# Exercise data:
◆ ◆ ◆
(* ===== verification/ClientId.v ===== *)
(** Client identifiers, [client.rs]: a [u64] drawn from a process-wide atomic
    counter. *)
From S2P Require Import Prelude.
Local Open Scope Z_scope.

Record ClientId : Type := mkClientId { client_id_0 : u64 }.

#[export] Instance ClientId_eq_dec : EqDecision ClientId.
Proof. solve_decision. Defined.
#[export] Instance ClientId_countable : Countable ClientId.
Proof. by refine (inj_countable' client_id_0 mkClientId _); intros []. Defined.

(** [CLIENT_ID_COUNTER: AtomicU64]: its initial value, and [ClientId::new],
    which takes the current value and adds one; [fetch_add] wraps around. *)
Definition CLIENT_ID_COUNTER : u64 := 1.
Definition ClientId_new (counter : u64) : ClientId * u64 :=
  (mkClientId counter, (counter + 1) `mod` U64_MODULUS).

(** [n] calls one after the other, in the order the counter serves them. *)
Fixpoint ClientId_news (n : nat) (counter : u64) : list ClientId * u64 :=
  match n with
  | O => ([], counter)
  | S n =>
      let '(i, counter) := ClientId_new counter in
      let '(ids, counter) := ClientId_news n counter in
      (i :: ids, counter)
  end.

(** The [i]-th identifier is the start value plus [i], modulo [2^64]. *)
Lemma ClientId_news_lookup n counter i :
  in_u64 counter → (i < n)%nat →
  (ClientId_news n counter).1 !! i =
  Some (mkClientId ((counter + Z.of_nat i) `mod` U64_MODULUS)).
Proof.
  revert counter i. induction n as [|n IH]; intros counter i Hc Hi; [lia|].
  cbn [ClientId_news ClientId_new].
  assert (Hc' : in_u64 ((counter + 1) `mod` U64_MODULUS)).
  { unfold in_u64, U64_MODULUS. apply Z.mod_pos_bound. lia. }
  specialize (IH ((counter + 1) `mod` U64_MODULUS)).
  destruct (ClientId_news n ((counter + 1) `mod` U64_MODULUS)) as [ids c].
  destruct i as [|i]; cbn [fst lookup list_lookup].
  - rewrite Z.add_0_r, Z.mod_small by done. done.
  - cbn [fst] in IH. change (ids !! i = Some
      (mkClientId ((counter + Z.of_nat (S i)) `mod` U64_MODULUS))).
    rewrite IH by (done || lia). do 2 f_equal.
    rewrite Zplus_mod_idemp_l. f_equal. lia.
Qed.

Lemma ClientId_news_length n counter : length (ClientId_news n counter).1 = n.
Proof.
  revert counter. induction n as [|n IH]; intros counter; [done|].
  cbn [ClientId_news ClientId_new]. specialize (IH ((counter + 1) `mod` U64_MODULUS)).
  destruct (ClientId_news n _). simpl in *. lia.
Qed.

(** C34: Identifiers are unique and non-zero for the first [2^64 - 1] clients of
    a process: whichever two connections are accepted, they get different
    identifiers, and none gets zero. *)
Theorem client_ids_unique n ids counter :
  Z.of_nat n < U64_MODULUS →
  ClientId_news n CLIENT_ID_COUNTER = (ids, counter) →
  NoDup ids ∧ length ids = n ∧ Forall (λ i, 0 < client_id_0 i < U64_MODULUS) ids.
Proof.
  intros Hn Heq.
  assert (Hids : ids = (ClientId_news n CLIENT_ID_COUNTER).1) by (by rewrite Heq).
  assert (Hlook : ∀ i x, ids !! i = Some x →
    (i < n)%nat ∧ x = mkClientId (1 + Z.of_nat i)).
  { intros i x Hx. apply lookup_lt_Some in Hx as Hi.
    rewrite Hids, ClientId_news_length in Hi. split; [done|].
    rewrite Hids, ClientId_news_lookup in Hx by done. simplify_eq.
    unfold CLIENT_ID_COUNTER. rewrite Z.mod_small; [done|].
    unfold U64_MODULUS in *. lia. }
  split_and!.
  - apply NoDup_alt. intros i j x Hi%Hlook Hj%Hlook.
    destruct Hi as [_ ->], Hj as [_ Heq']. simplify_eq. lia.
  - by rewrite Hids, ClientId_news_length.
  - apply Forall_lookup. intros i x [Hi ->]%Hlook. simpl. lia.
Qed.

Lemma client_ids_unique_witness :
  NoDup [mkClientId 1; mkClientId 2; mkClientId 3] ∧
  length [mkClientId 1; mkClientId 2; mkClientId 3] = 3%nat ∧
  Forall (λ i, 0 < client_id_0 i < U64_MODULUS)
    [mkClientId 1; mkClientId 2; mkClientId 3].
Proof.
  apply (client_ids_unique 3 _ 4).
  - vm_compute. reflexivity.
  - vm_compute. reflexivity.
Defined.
◆ ◆ ◆
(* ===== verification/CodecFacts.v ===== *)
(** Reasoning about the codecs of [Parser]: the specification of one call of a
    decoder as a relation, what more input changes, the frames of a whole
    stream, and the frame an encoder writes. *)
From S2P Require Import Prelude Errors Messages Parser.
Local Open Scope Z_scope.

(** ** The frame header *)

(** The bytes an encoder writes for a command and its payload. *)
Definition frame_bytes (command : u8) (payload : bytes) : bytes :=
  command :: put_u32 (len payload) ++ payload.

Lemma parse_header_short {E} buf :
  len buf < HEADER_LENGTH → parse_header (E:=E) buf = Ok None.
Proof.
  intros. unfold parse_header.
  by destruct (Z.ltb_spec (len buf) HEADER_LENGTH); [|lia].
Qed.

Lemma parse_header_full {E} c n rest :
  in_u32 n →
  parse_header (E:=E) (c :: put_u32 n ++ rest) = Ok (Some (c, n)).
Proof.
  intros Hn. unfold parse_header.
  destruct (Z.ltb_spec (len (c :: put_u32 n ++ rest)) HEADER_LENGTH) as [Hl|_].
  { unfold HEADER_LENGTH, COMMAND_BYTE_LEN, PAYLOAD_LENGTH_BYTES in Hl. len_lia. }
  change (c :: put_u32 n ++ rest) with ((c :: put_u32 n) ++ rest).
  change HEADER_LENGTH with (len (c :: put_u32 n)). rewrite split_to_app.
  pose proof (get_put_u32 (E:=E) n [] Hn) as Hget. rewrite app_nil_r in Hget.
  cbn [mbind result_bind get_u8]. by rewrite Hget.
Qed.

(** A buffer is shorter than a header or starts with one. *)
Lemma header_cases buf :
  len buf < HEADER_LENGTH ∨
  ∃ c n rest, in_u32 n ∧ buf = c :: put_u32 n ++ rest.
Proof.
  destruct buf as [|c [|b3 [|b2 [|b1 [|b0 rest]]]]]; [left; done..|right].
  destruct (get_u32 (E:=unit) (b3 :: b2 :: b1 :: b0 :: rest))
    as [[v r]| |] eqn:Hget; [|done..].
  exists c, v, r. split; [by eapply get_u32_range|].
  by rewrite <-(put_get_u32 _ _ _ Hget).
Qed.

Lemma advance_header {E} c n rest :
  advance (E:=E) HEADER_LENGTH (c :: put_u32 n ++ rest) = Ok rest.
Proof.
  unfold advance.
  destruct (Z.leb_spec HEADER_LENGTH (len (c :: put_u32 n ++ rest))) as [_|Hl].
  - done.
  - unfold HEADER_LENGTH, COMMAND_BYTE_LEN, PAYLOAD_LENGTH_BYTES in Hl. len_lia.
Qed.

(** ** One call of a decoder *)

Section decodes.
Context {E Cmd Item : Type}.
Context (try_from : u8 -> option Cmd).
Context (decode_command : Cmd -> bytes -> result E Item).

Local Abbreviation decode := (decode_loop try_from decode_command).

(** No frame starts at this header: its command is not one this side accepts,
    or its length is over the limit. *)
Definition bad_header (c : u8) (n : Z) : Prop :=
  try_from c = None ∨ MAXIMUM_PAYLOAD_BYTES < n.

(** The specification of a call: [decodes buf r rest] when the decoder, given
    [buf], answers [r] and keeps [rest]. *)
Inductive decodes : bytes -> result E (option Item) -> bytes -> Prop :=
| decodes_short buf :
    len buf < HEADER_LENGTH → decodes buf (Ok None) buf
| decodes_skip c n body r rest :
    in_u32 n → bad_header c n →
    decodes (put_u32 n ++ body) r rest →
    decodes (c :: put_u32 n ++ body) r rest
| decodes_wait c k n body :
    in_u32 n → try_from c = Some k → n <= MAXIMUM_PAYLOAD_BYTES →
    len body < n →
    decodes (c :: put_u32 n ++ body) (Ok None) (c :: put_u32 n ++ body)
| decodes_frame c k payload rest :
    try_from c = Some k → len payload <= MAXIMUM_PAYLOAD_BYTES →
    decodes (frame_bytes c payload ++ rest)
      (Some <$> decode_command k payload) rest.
◆ ◆ ◆
# About this task:
The entries above hold the needed span. Transcribe exactly the lines from the one with "or its length is over the limit. *)" to the one with "decodes_wait c k", both included.

# Solution for this problem:
    or its length is over the limit. *)
Definition bad_header (c : u8) (n : Z) : Prop :=
  try_from c = None ∨ MAXIMUM_PAYLOAD_BYTES < n.

(** The specification of a call: [decodes buf r rest] when the decoder, given
    [buf], answers [r] and keeps [rest]. *)
Inductive decodes : bytes -> result E (option Item) -> bytes -> Prop :=
| decodes_short buf :
    len buf < HEADER_LENGTH → decodes buf (Ok None) buf
| decodes_skip c n body r rest :
    in_u32 n → bad_header c n →
    decodes (put_u32 n ++ body) r rest →
    decodes (c :: put_u32 n ++ body) r rest
| decodes_wait c k n body :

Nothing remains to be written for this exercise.